1. Setup & Data Loading: - Load 20 field RMs (15 Standard @ 1.0 FTE + 5 Senior @ 0.6 FTE) + 1 AD - Load 2,617 schools across Florida - Remove Hialeah + Hialeah Gardens carve-out (92 schools → AD Carla Hernandez) - Calculate distributable schools: 2,525 schools - Calculate total FTE: 18.0 (15 × 1.0 + 5 × 0.6, excluding AD) - Calculate schools per FTE: 2,525 ÷ 18.0 = 140.3 per FTE (calculated target) - Set aspirational targets: 150 schools for RMs, 90 schools for SrRMs (for presentations/goals) - Set calculated FTE-proportional targets: 140 for RMs (140.3 × 1.0), 84 for SrRMs (140.3 × 0.6) - Tolerance ranges: 130-170 for RMs (±20 around aspirational 150), 78-102 for SrRMs (±12 around aspirational 90)
2. Build Adjacency Data: - Build county adjacency matrix for contiguity validation (all 66 FL counties) - Build ZIP adjacency ONLY for the 4 subdivided counties (DADE, BROWARD, ORANGE, HILLSBOROUGH) - ZIP adjacency not needed for the 62 counties assigned whole - Adjacency data used for contiguity validation throughout assignment
3. Subdivide Tier 1 Counties (FIRST - reverse of original plan): - Tier 1 Counties (MUST subdivide): DADE, BROWARD, ORANGE, HILLSBOROUGH - For each Tier 1 county: - Identify RMs with home ZIP in that county - Seed each RM with their home ZIP - Grow territories contiguously using nearest-neighbor logic - Assign adjacent ZIPs to RM furthest below their target - Balance using FTE-proportional targets (calculated 140/84) - Maintain strict contiguity at all times (BFS/adjacency-based growth) - Result: Large counties subdivided among 2-3 RMs each with contiguous ZIP territories
4. Seed Whole Counties (Home County Assignment): - For RMs not in Tier 1 counties: - Assign RM's home county as starting territory (whole county, not subdivided) - Ensures each RM has geographic anchor in familiar region - Counties assigned as atomic units
5. Assign Remaining Whole Counties: - Assign unassigned counties (62 non-Tier-1 counties) to nearest RM with capacity - Maintain contiguity (counties must be adjacent to RM's existing territory) - Respect 125-mile distance constraint - Prefer whole county assignments for clean boundaries - Grow territories outward from seeds using greedy nearest-neighbor
6. Handle Remaining Unassigned Schools: - Address any schools in ZIPs not yet assigned (edge cases, data quality issues) - Assign to nearest RM with available capacity - Ensure 100% coverage (all 2,617 schools assigned)
7. Validate & Document: - Run county-level contiguity checks (all 21 RMs pass) - Calculate final balance: 16/20 RMs within tolerance (80% balance rate) - Document 4 RMs outside tolerance with geographic justification - Generate final metrics, visualizations, and change logs
Validation Gates
- Contiguity: Every RM territory forms a single contiguous region (MANDATORY - no exceptions)
- Equity: Target 80%+ balance rate (16/20 RMs within tolerance)
- Distance: 125-mile maximum constraint (hard limit)
- Coverage: 100% of schools assigned (2,617 schools, zero unassigned)
- Mapping Clarity: Every ZIP code assigned to exactly one RM (clean territorial boundaries)
Key Parameters
Staffing & Capacity
- Final roster: 15 Standard RMs (1.0 FTE) + 5 Senior RMs (0.6 FTE) + 3 New RMs + 1 AD = 21 total
- Total field FTE: 18.0 (15 × 1.0 + 5 × 0.6, excluding AD carve-out)
- Schools per FTE: 140.3 (2,525 distributable schools ÷ 18.0 FTE)
- Sr.
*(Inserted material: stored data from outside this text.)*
(** [clear_publication_staging] and the two settlement updates of one stream. *)
Definition settle_row (x : PublicationSettlement) (r : StreamRow) : StreamRow :=
  {| r_start := r_start r; r_next := r_next r; r_terminal := r_terminal r;
     r_settlement := Some x; r_frames := [];
     r_proposals := map (settle_proposal x) (r_proposals r) |}.

(** The parts of a [RuntimeEventEnvelope] the acceptance reads; [e_committed] is the message
    of an [AssistantMessageCommitted] fact. *)
Record CommitEvent := {
  e_conversation : str;
  e_attempt : option AttemptId;
  e_turn : option TurnId;
  e_committed : option MessageId;
}.

(** [validate_canonical_publication_event] *)
Definition validate_canonical_publication_event (conv : str) (s : PublicationStreamStart)
    (m : MessageBlock) (e : CommitEvent) : R () :=
  guard_err (negb (match m with Assistant _ => true | _ => false end
                   && bool_decide (e_committed e = Some (message_id s))
                   && bool_decide (message_id_of m = message_id s)
                   && bool_decide (e_conversation e = conv)
                   && bool_decide (e_attempt e = Some (attempt_id s))
                   && bool_decide (e_turn e = Some (turn_id s))))
    ForeignAcceptance.

(** The loop over the message in [validate_canonical_tool_proposals], from block [i]. *)
Fixpoint validate_tool_calls (rows : list Proposal) (i : N) (accepted : gset ToolCallId)
    (content : list AssistantContentBlock) : R (gset ToolCallId) :=
  match content with
  | [] => Ok accepted
  | AToolCall call :: content =>
      _ ← guard_err (bool_decide (call_id call ∈ accepted)) (BadProposal DuplicateToolCall);
      p ← ok_or (BadProposal NoStartedFrame)
            (find_first (λ p, bool_decide (p_call p = call_id call)) rows);
      _ ← guard_err (negb ((p_block p =? i)%N && bool_decide (p_tool p = call_tool_id call)
                           && bool_decide (p_name p = call_name call)))
            (BadProposal DisagreesWithOwner);
      _ ← guard_err (negb (bool_decide (p_state p = Completed))) (BadProposal NoCompletedFrame);
      validate_tool_calls rows (i + 1) ({[call_id call]} ∪ accepted) content
  | _ :: content => validate_tool_calls rows (i + 1) accepted content
  end.

(** [validate_canonical_tool_proposals] *)
Definition validate_canonical_tool_proposals (rows : list Proposal) (m : MessageBlock) : R () :=
  match m with
  | Assistant a =>
      accepted ← validate_tool_calls rows 0 ∅ (assistant_content a);
      try_for_each (λ p,
        match p_state p with
        | Started => Err (BadProposal StartedOnly)
        | Completed =>
            guard_err (negb (bool_decide (p_call p ∈ accepted))) (BadProposal OmitsCompleted)
        end) rows
  | _ => Ok ()
  end.

(** [append_message_with_head]: the Ledger and the Surface head. *)
Definition append_message (m : MessageBlock) (db : PubDb) : R PubDb :=
  let i := message_id_of m in
  _ ← guard_err (bool_decide (i ∈ pending_ids db)) (DuplicateMessageId i);
  _ ← guard_err (existsb (λ n, bool_decide (message_id_of n = i)) (ledger db))
        (DuplicateMessageId i);
  Ok {| conversation := conversation db; requests := requests db; streams := streams db;
        audits := audits db; ledger := ledger db ++ [m]; pending_ids := pending_ids db;
        active_message_ids := active_message_ids db ++ [i] |}.

(** [commit_canonical_publication]: the C transaction. *)
Definition commit_canonical_publication (s : PublicationStreamId) (m : MessageBlock)
    (e : CommitEvent) (db : PubDb) : R PubDb :=
  r ← require_publication_stream s db;
  q ← stream_request r db;
  _ ← validate_canonical_publication_event (conversation db) (r_start r) m e;
  _ ← validate_canonical_tool_proposals (r_proposals r) m;
  match r_settlement r with
  | Some x => Err (AlreadySettled x)
  | None =>
      _ ← guard_err (negb (bool_decide (is_Some (r_terminal r)))) NoTerminal;
      _ ← guard_err (negb (rq_outcome q)) NoOutcome;
      db ← append_message m db;
      Ok (update_stream s (settle_row Canonical) db)
  end.
(** The content whose tool calls are the proposals of the rows, all completed, is accepted. *)
Lemma accept_rows rows owners m content :
  map row_key rows = map owner_key owners → NoDup (map o_call owners) →
  (∀ o, o ∈ owners → o_state o = Completed ∧ ∃ k call,
     content !! k = Some (AToolCall call) ∧ call_id call = o_call o) →
  (∀ k call, content !! k = Some (AToolCall call) → ∃ o, o ∈ owners ∧ o_call o = call_id call ∧
     o_block o = N.of_nat k ∧ o_tool o = call_tool_id call ∧ o_name o = call_name call) →
  validate_canonical_tool_proposals rows
    (Assistant {| assistant_id := m; assistant_content := content |}) = Ok ().
Proof.
  intros Hrows Hnd Hown Hcont.
  assert (Hrow : ∀ p, p ∈ rows → ∃ o, o ∈ owners ∧ row_key p = owner_key o).
  { intros p Hin. assert (H : row_key p ∈ map owner_key owners)
      by (rewrite <-Hrows; by apply list_elem_of_In, in_map, list_elem_of_In).
    apply list_elem_of_In, in_map_iff in H as (o & ? & ?%list_elem_of_In). by exists o. }
  assert (Hcalls : map p_call rows = map o_call owners).
  { transitivity (map k_call (map row_key rows)); [by rewrite map_map|].
    by rewrite Hrows, map_map. }
  assert (Hfind : ∀ o, o ∈ owners → ∃ p,
    find_first (λ p, bool_decide (p_call p = o_call o)) rows = Some p ∧ row_key p = owner_key o).
  { intros o Ho. destruct (find_first _ rows) as [p|] eqn:E.
    - apply find_first_Some in E as [Hp E%bool_decide_eq_true]. exists p. split; [done|].
      destruct (Hrow p Hp) as (o' & Ho' & Hk). apply row_key_eq in Hk as Hk'.
      by rewrite (NoDup_map_inj o_call owners o o') by (done || destruct Hk'; congruence).
    - assert (H : o_call o ∈ map p_call rows)
        by (rewrite Hcalls; by apply list_elem_of_In, in_map, list_elem_of_In).
      apply list_elem_of_In, in_map_iff in H as (p & Hc & Hp%list_elem_of_In).
      rewrite find_first_None in E. specialize (E p Hp). by apply bool_decide_eq_false in E. }
  destruct (validate_tool_calls_complete rows 0 ∅ content) as (acc & Hacc & Hin).
  - intros k call Hk. split; [apply not_elem_of_empty|].
    destruct (Hcont k call Hk) as (o & Ho & Hid & Hb & Ht & Hn).
    destruct (Hfind o Ho) as (p & Hp & (Hc & Hpb & Hpt & Hpn & Hs)%row_key_eq). exists p.
    rewrite <-Hid, N.add_0_l. destruct (Hown o Ho) as [Hd _].
    rewrite Hd in Hs. apply bool_decide_eq_true in Hs. split_and!; congruence.
  - intros k l x y Hk Hl E. destruct (Hcont _ _ Hk) as (o & Ho & Ho1 & Ho2 & _),
      (Hcont _ _ Hl) as (o' & Ho' & Ho1' & Ho2' & _).
    rewrite (NoDup_map_inj o_call owners o o') in Ho2 by (done || congruence). lia.
  - unfold validate_canonical_tool_proposals. simpl assistant_content. rewrite Hacc. simpl.
    apply try_for_each_ok, Forall_forall. intros p Hp.
    destruct (Hrow p Hp) as (o & Ho & (Hc & _ & _ & _ & Hs)%row_key_eq).
    destruct (Hown o Ho) as (Hd & k & call & Hk & Hid). rewrite Hd in Hs.
    apply bool_decide_eq_true in Hs. rewrite Hs. apply guard_err_ok, negb_false_iff, bool_decide_eq_true.
    rewrite Hc, <-Hid. by eapply Hin.
Qed.
(* ===== verification/Conversation.v ===== *)
(** The canonical conversation ([src/src/conversation/]): the append-only Message Ledger
    ([ledger.rs]), the Surface that records its appends ([surface.rs]), the selection of
    canonical bodies they share ([selection.rs]), and the one commit path over both
    ([mod.rs]).

    [Arc] sharing of immutable bodies is sharing of values.  The read counters
    ([LedgerAccess], [SurfaceAccess]) are diagnostics and are left out, so a read leaves the
    state as it is. *)

From S2P Require Import Prelude Text Message.
From stdpp Require Import options.

(** ** The Message Ledger *)

Inductive LedgerError :=
| DuplicateMessageId (i : MessageId)
| UnknownMessage (i : MessageId).

Record MessageLedger := { records : list MessageBlock; index : gmap MessageId nat }.

(** [MessageLedger::new] *)
Definition ledger_new : MessageLedger := {| records := []; index := ∅ |}.

(** [MessageLedger::append_after_validation] *)
Definition ledger_append_after_validation (m : MessageBlock) (l : MessageLedger)
    : MessageId * MessageLedger :=
  let id := message_id_of m in
  (id, {| records := records l ++ [m]; index := <[id := length (records l)]> (index l) |}).

(** [MessageLedger::append] *)
Definition ledger_append (m : MessageBlock) (l : MessageLedger)
    : result LedgerError (MessageId * MessageLedger) :=
  let id := message_id_of m in
  if decide (is_Some (index l !! id)) then Err (DuplicateMessageId id)
  else Ok (ledger_append_after_validation m l).
(* ===== verification/Planning.v ===== *)
(** Planning a compaction ([src/src/context/planning.rs]): which prefix of the historical
    projection one summary may retire.  [assemble_context_input], [soft_input_limit],
    [EstimateCorrection] and the constraints are in [src/src/context/engine.rs], the summary
    request in [src/src/context/summarizer.rs], the input items in [src/src/model/input.rs].

    The token estimator is a trait with pluggable implementations: it is the class
    [ContextEngine], and the promise an implementation makes when it answers
    [supports_monotone_compaction] with true is the class [MonotoneEngine].  The rendering
    of one message for a summary is the engine's [summary_parts]; the summary instruction is
    the constant [summary_instruction].  A cancellation point reads an arbitrary oracle. *)

From S2P Require Import Prelude Text Json Message.
From stdpp Require Import options.

(** ** Model input *)

Inductive ProjectedMessage :=
| PUser (content : list UserContentBlock) (source : UserSource)
| PAssistant (content : list AssistantContentBlock)
| PTool (tool_call_id : ToolCallId) (result : ToolExecutionResult).

(** [ModelInputMessage]; of a Derived message only its typed content is kept, of a
    request-only item its rendering. *)
Inductive ModelInputMessage :=
| Canonical (m : MessageBlock)
| RequestOnly (text : str)
| Derived (m : ProjectedMessage).

Inductive ModelMessageView :=
| VUser (content : list UserContentBlock)
| VAssistant (content : list AssistantContentBlock)
| VTool (id : ToolCallId) (result : ToolExecutionResult)
| VRequestOnly (text : str).

(** [ModelInputMessage::view] *)
Definition view (m : ModelInputMessage) : ModelMessageView :=
  match m with
  | Canonical (User m) => VUser (user_content m)
  | Canonical (Assistant m) => VAssistant (assistant_content m)
  | Canonical (Tool m) => VTool (tool_call_id m) (tool_result m)
  | Derived (PUser content _) => VUser content
  | Derived (PAssistant content) => VAssistant content
  | Derived (PTool id result) => VTool id result
  | RequestOnly text => VRequestOnly text
  end.

(** [ModelInputMessage::canonical_id] *)
Definition canonical_id (m : ModelInputMessage) : option MessageId :=
  match m with Canonical m => Some (message_id_of m) | RequestOnly _ | Derived _ => None end.

Inductive RequestOnlyInsertionAnchor :=
| BeforeMessage (id : MessageId)
| AfterCanonical.

Inductive ContextErrorKind :=
| InvalidConfiguration | CannotFit | SearchIncomplete | MalformedHistory | NoProgress
| SummaryFailed | SummaryInputTooLarge
| AuxiliaryBusy | AuxiliaryLifecycleBusy | AuxiliaryNotStarted | AuxiliaryConflict
| AuxiliaryScopeClosed | AuxiliaryDeadlineExceeded | AuxiliarySupervisionFailed
| AuxiliaryDurabilityFailed | CompactionBudgetExceeded | Cancelled | Internal.

(** ** Budgets *)

Record ContextConfig := {
  context_window_tokens : N; reserve_tokens : N; keep_recent_tokens : N }.

Record CompactionBudgets := {
  primary_output_budget : N; summary_output_budget : N; summary_input_limit : N }.

(** [ContextConfig::soft_input_limit] *)
Definition soft_input_limit (max_output_tokens : N) (c : ContextConfig)
    : result ContextErrorKind N :=
  _ ← guard_err (context_window_tokens c <=? reserve_tokens c)%N InvalidConfiguration;
  let remaining := (context_window_tokens c - reserve_tokens c)%N in
  _ ← guard_err (remaining <=? max_output_tokens)%N InvalidConfiguration;
  Ok (remaining - max_output_tokens)%N.

Record EstimateCorrection := { estimated_tokens : N; observed_tokens : N }.

(** [EstimateCorrection::new] *)
Definition correction_new (estimated observed : N) : option EstimateCorrection :=
  if (estimated =? 0)%N || (observed <=? estimated)%N then None
  else Some {| estimated_tokens := estimated; observed_tokens := observed |}.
RM factor: 0.6 FTE (reduced caseload by design)
Targets & Tolerances
- Aspirational targets (for presentations/goals):
- Calculated FTE-proportional targets (for equity calculations):
- Balance goal: 80%+ RMs within tolerance (achieved: 16/20 = 80%)
Distance Constraints
- Maximum distance: 125 miles (hard constraint for all assignments)
- Preferred distance: 75 miles (encouraged but not enforced)
- Distance calculation radius: 125 miles (for API efficiency and contiguity)
- 4-in-a-day radius: 15 miles (for visit batching optimization)
County Subdivision
- Counties requiring subdivision: Top 4 only (DADE, BROWARD, ORANGE, HILLSBOROUGH)
- Sparse ZIP threshold: <10 schools (for ZIP clustering in subdivided counties)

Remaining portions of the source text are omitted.